HealthTap and Quest Diagnostics are partnering to add lab tests to HealthTap's video visits. Doctors on HealthTap's platform will be able to order diagnostic tests for their patients, who can then make an appointment with the nearest Quest lab to have the tests done. The results will then be accessible to the doctors via HealthTap's platform and to patients online or via Quest's MyQuest app.
"Virtual healthcare is a growing avenue for patients to receive quality care, supplementing the traditional in-person doctor consult. Through this collaboration with HealthTap, we will help provide important medical services to the growing number of digital healthcare patients for whom office visits represent a barrier to care,” Lidia Fonseca, senior vice president and CIO at Quest Diagnostics, said in a statement. "By leveraging our expertise in health IT, powerful electronic ordering and workflow capabilities, award-winning electronic health record, MyQuest patient health app, interactive insights and test reports, Quest can deliver sophisticated diagnostic solutions to inform comprehensive virtual care approaches.”
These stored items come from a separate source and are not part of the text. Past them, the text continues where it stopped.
Definition with_paused b i :=
  {| item_paused := b; item_frame := item_frame i; item_first := item_first i;
     item_total := item_total i; item_loop := item_loop i;
     item_direction := item_direction i; item_speed := item_speed i;
     item_ip := item_ip i; item_op := item_op i;
     item_frameRate := item_frameRate i |}.
Definition with_frame f i :=
  {| item_paused := item_paused i; item_frame := f; item_first := item_first i;
     item_total := item_total i; item_loop := item_loop i;
     item_direction := item_direction i; item_speed := item_speed i;
     item_ip := item_ip i; item_op := item_op i;
     item_frameRate := item_frameRate i |}.
Definition with_segment a b i :=
  {| item_paused := item_paused i; item_frame := item_frame i; item_first := a;
     item_total := num_sub b a; item_loop := item_loop i;
     item_direction := item_direction i; item_speed := item_speed i;
     item_ip := item_ip i; item_op := item_op i;
     item_frameRate := item_frameRate i |}.
Definition with_loop l i :=
  {| item_paused := item_paused i; item_frame := item_frame i;
     item_first := item_first i; item_total := item_total i; item_loop := l;
     item_direction := item_direction i; item_speed := item_speed i;
     item_ip := item_ip i; item_op := item_op i;
     item_frameRate := item_frameRate i |}.
Definition with_direction d i :=
  {| item_paused := item_paused i; item_frame := item_frame i;
     item_first := item_first i; item_total := item_total i;
     item_loop := item_loop i; item_direction := d; item_speed := item_speed i;
     item_ip := item_ip i; item_op := item_op i;
     item_frameRate := item_frameRate i |}.
Definition with_speed s i :=
  {| item_paused := item_paused i; item_frame := item_frame i;
     item_first := item_first i; item_total := item_total i;
     item_loop := item_loop i; item_direction := item_direction i;
     item_speed := s; item_ip := item_ip i; item_op := item_op i;
     item_frameRate := item_frameRate i |}.

#[export] Instance renderer : Lottie.Renderer :=
  {| Lottie.instance := item;
     Lottie.loadAnimation := load;
     Lottie.isLoaded := fun _ => true;
     Lottie.isPaused := item_paused;
     Lottie.currentFrame := item_frame;
     Lottie.firstFrame := item_first;
     Lottie.totalFrames := item_total;
     Lottie.loop := item_loop;
     Lottie.set_loop := with_loop;
     Lottie.play := with_paused false;
     Lottie.pause := with_paused true;
     Lottie.stop := fun i => with_paused true (with_frame (num 0) i);
     Lottie.goToAndStop := fun f _ i => with_paused true (with_frame f i);
     Lottie.goToAndPlay := fun f i => with_paused false (with_frame f i);
     Lottie.setSegment := with_segment;
     Lottie.resetSegments := fun _ i => with_segment (item_ip i) (item_op i) i;
     Lottie.playSegments := fun seg _ i =>
       with_paused false (with_frame (num 0) (with_segment seg.1 seg.2 i));
     Lottie.setDirection := with_direction;
     Lottie.setSpeed := with_speed;
     Lottie.getDuration := fun inFrames i =>
       if inFrames then item_total i
       else num_div (item_total i) (item_frameRate i);
     Lottie.renderFrame := fun i => i |}.

#[export] Instance renderer_laws : Lottie.RendererLaws.
Proof. split; reflexivity. Qed.

(** Modelled from the spec: [parseStroke] of [parsers.ts], which is not
    among the embedded sources.  The presets 1, 2, 3 and their synonyms
    [light], [regular], [bold] are accepted; any other value is rejected
    (treated as absent). *)
Definition parse_stroke (v : value) : value :=
  if includes [VNum (num 1); VStr "light"] v then VNum (num 1)
  else if includes [VNum (num 2); VStr "regular"] v then VNum (num 2)
  else if includes [VNum (num 3); VStr "bold"] v then VNum (num 3)
  else VUndefined.

(** Modelled from the spec: [updateLottieProperties] of [lottie.ts] on a
    document, for the values that pass through unchanged: the value is
    written at the path of every selected property. *)
Fixpoint update_data (target : value) (props : list LottieProperty.t) (v : value)
  : result value :=
  match props with
  | [] => Ok target
  | c :: rest =>
      target' <-? Utils.set target (Utils.PathString (LottieProperty.path c)) v;
      update_data target' rest v
  end.

(** A library whose extractor finds a given catalogue; the renderer above
    has no property bags, so updates of an instance leave it as it is. *)
Definition lib (catalogue : list LottieProperty.t) : LottieLib :=
  {| extractLottieProperties := fun _ _ => Some catalogue;
     updateLottieProperties_data := update_data;
     updateLottieProperties := fun i _ _ => Ok i;
     updateLottieProperties_undefined := fun _ _ => Ok tt;
     resetLottieProperties := fun i _ => Ok i;
     resetLottieProperties_undefined := fun _ => Ok tt;
     parseStroke := parse_stroke |}.

End Reference.

(** ** Vocabulary of the properties *)

Module PathSpec.
Import Utils.

Section WithRealm.
Context `{realm : Realm}.

(** [member node key v]: [node] is an indexable structure, [key] is
    among its keys, its own or those of its prototype chain, and [v] is
    what it has under it. *)
Definition member (node : any builtin) (key : string) (v : any builtin) : Prop :=
  isObjectLike node = true /\ lookup node key = Some v.

(** [reaches object keys node]: following [keys] from [object], every
    key being present, ends at [node]. *)
Inductive reaches : any builtin -> list string -> any builtin -> Prop :=
| reaches_here object : reaches object [] object
| reaches_step object key v keys node :
    member object key v -> reaches v keys node ->
    reaches object (key :: keys) node.


End WithRealm.

End PathSpec.

Module PlayerSpec.
Import Player.

(** The state a marker stands for: what the callback of the constructor
    returns for it. *)
Definition state_of_marker (c : Marker.t) : IconState.t :=
  let blank := IconState.mk (Some "") (Marker.tm c) (Marker.dr c) [] false in
  match read_flags (split ":" (Marker.cm c)) blank with
  | Ok (parts, flagged) =>
      IconState.mk (head parts) (IconState.time flagged)
                   (IconState.duration flagged) (tail parts)
                   (IconState.default flagged)
  | Throw _ => blank
  end.

(** The catalogue of a document: the states of its markers of positive
    duration, in the order of the markers. *)
Definition catalogue_of (data : LottieData.t) : list IconState.t :=
  filter (fun c => positive_duration c)
         (map state_of_marker (default [] (LottieData.markers data))).

(** The selection after the callback has seen state [s]. *)
Definition select (requested : value) (s : IconState.t)
  (current : option IconState.t) : option IconState.t :=
  if name_is (IconState.name s) requested then Some s
  else if IconState.default s && Utils.isNil requested then Some s
  else current.

Definition selection (requested : value) (states : list IconState.t)
  (current : option IconState.t) : option IconState.t :=
  fold_left (fun cur s => select requested s cur) states current.

(** Resolution of a requested state against the catalogue: exact match,
    else the entry flagged default, for a name; the entry flagged default
    for [null] and [undefined]. *)
Definition resolves (requested : value) (catalogue : list IconState.t)
  (s : IconState.t) : Prop :=
  (Utils.isNil requested = true /\ default_state catalogue = Some s)
  \/ (truthy requested = true /\ state_named requested catalogue = Some s)
  \/ (truthy requested = true /\ state_named requested catalogue = None
      /\ default_state catalogue = Some s).

(** The state the setter resolves a request to. *)
Definition resolved (requested : value) (catalogue : list IconState.t)
  : option IconState.t :=
  if Utils.isNil requested then default_state catalogue
  else if truthy requested then
    match state_named requested catalogue with
    | Some s => Some s
    | None => default_state catalogue
    end
  else None.

Section WithRenderer.
Context `{renderer : Lottie.Renderer}.

(** A computation leaves an observation of the object unchanged,
    whether it returns or throws. *)
Definition preserves {A X} (f : Player.t -> X) (m : Player.M A) : Prop :=
  forall p, f (m p).2 = f p.

(** The player holds an instance exactly when one is live. *)
Definition connected_once (p : Player.t) : Prop :=
  liveInstances p = match _lottieInstance p with
                    | Some _ => 1%nat
                    | None => 0%nat
                    end.

(** Whether there is an instance, and how many are live. *)
Definition connection (p : Player.t) : bool * nat :=
  (bool_decide (is_Some (_lottieInstance p)), liveInstances p).

(** An observation of the object that does not look at the memoised
    property catalogue, nor at what the instance it holds is. *)
Definition transport_blind {X} (f : Player.t -> X) : Prop :=
  (forall v p, f (with_lottieProperties v p) = f p)
  /\ (forall i i' p, _lottieInstance p = Some i ->
                     f (with_lottieInstance (Some i') p) = f p).

(** The object once the catalogue is stored, before the two branches. *)
Definition parsed (data : LottieData.t) (properties : option IconProperties.t)
  (p0 : Player.t) : Player.t :=
  let initial := default IconProperties.empty properties in
  with_availableStates (catalogue_of data)
    (with_state
       (selection (IconProperties.state initial)
                  (map state_of_marker (default [] (LottieData.markers data)))
                  (_state p0))
       (with_initialProperties initial (with_iconData data p0))).

End WithRenderer.

Section WithCollaborators.
Context `{realm : Realm} `{coercion : Coercion}
        `{renderer : Lottie.Renderer} `{lib : !LottieLib}.

#[local] Notation "x <- m ;; k" := (bind m (fun x => k))
  (at level 100, m at next level, right associativity).
#[local] Notation "m ;;; k" := (bind m (fun _ => k))
  (at level 100, right associativity).

(** What the constructor does after the catalogue is stored. *)
Definition branches (options : option (option bool)) : M unit :=
  p <- this;;
  when (negb (bool_decide (_availableStates p = []))) modern_setup;;;
  p <- this;;
  when (bool_decide (_availableStates p = [])) legacy_setup;;;
  when (autoInit options) init.

End WithCollaborators.

End PlayerSpec.

(** ** Examples *)

Module Examples.

(** A document with one layer. *)
Definition sample_document : value :=
  object_of
    [("layers",
      array_of [object_of [("nm", VStr "body"); ("op", VNum (num 60))]])].

Definition timeline (ip op : Z) : list (string * value) :=
  [("ip", VNum (num ip)); ("op", VNum (num op)); ("fr", VNum (num 60))].

(** An icon with three states, the second one flagged default. *)
Definition states_document : LottieData.t :=
  LottieData.mk
    (Some [Marker.mk "in-reveal" (num 0) (num 60);
           Marker.mk "default:hover-spending:fast" (num 70) (num 50);
           Marker.mk "loop-spin" (num 130) (num 10)])
    (object_of (timeline 0 150)).

Definition hover_spending : IconState.t :=
  IconState.mk (Some "hover-spending") (num 70) (num 50) ["fast"] true.

Definition in_reveal : IconState.t :=
  IconState.mk (Some "in-reveal") (num 0) (num 60) [] false.

(** An icon whose only marker starts with a token that is no flag. *)
Definition bogus_marker : Marker.t := Marker.mk "bogus:foo" (num 0) (num 10).

Definition bogus_document : LottieData.t :=
  LottieData.mk (Some [bogus_marker]) (object_of (timeline 0 150)).

Definition bogus : IconState.t :=
  IconState.mk (Some "bogus") (num 0) (num 10) ["foo"] false.

(** An icon whose only marker, flagged default, has no duration. *)
Definition zero_duration_document : LottieData.t :=
  LottieData.mk (Some [Marker.mk "default:intro" (num 0) (num 0)])
                (object_of (timeline 0 150)).

(** A legacy icon: no markers, and a stroke control whose baseline is 50. *)
Definition stroke_path : string := "layers.0.ef.0.ef.0.v.k".

Definition legacy_document : LottieData.t :=
  LottieData.mk None
    (object_of
       (timeline 0 150 ++
        [("layers",
          array_of
            [object_of
               [("ef",
                 array_of
                   [object_of
                      [("nm", VStr "stroke");
                       ("ef",
                        array_of
                          [object_of
                             [("v", object_of [("k", VNum (num 50))])]])]])]])])).

Definition legacy_catalogue : list LottieProperty.t :=
  [LottieProperty.mk "stroke" stroke_path slider (VNum (num 50))].


(** [{ autoInit: false }] *)
Definition manual : option (option bool) := Some (Some false).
Quest Diagnostics has 2,200 patient service centers and plans to have 1,600 of them ready to integrate with HealthTap when the tool launches this week. HealthTap offers video visits through its HealthTap Prime platform, which launched last summer at the end of July. HealthTap offers interconnected apps for doctors and patients, with functionality that includes physician ratings, physician Q&As, consultation via text message, and app curation and prescription. The company says 71,000 doctors participate in its network.
“This collaboration enables HealthTap and Quest Diagnostics to address barriers that have historically produced major gaps in care in the United States in a cost-effective way,” Dr. Jay Wohlgemuth, senior vice president and chief healthcare officer at HealthTap said in a statement. “Although it is well established that diagnostic testing strategies for cardiovascular risk, infectious diseases, and other areas can improve care and prevent complications, these interventions don’t always reach as many patients as they potentially could. The first step in alleviating this gap in care is to get people at risk to the doctor. Improved access to specialists through virtual care combined with Quest’s testing solutions will have a significant positive impact in enabling greater access, reducing wait times and accelerating care.”
Quest Diagnostics went mobile with its lab results way back in 2010 -- before the company made those results available online. The app was called Gazelle and it launched initially for iPhone and BlackBerry. As time goes on, having a mobile service that sends users to an in-person lab may start to look quaint: companies like Cue and Scanadu are already exploring the use of microfluidics to do lab tests at home with a device that connects directly to the user's smartphone.